:: MATERIAL FOR THIS EXERCISE ::
- - -

(** C9.  For a prefix [p] of length [N >= 1] and a word [w], [Shift] leaves
    in [p] its elements 2..N followed by [w]: the first word is dropped, [w]
    is last, and the length is still [N]. *)
Theorem Shift_drops_first_appends_word (N : nat) (p : Prefix) (w : string) :
  (1 ≤ N)%nat → length p = N →
  ∃ p', Shift p w = Returns p' ∧ p' = drop 1 p ++ [w] ∧ length p' = N ∧
        (∀ i, (i < N - 1)%nat → p' !! i = p !! S i) ∧
        p' !! (N - 1)%nat = Some w.
Proof.
  intros HN Hlen. destruct p as [|x p]; simpl in Hlen; [lia|].
  exists (p ++ [w]). rewrite Shift_cons. cbn [drop]. rewrite drop_0.
  split; [done|]. split; [done|]. split; [|split].
  - rewrite length_app. simpl. lia.
  - intros i Hi. rewrite lookup_app_l by lia. done.
  - apply list_lookup_middle. lia.
Qed.

Lemma Shift_drops_first_appends_word_witness :
  ∃ p', Shift ["the"; "cat"] "sat" = Returns p' ∧
        p' = drop 1 ["the"; "cat"] ++ ["sat"] ∧ length p' = 2%nat ∧
        (∀ i, (i < 2 - 1)%nat → p' !! i = ["the"; "cat"] !! S i) ∧
        p' !! (2 - 1)%nat = Some "sat".
Proof.
  apply (Shift_drops_first_appends_word 2 ["the"; "cat"] "sat"); [lia | reflexivity].
Defined.

(** ** Build *)

Lemma make_strings_returns (N : Z) :
  0 ≤ N → make_strings N = Returns (replicate (Z.to_nat N) "").
Proof. intros. unfold make_strings. by rewrite decide_False by lia. Qed.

- - -

:: EXERCISE PROMPT ::
Starting with the first line of the entries and ending with the line that has "Theorem Shift_drops_first_appends_word (N", copy each line exactly and add nothing.

:: COMPLETED EXERCISE ::
(** C9.  For a prefix [p] of length [N >= 1] and a word [w], [Shift] leaves
    in [p] its elements 2..N followed by [w]: the first word is dropped, [w]
    is last, and the length is still [N]. *)
Theorem Shift_drops_first_appends_word (N : nat) (p : Prefix) (w : string) :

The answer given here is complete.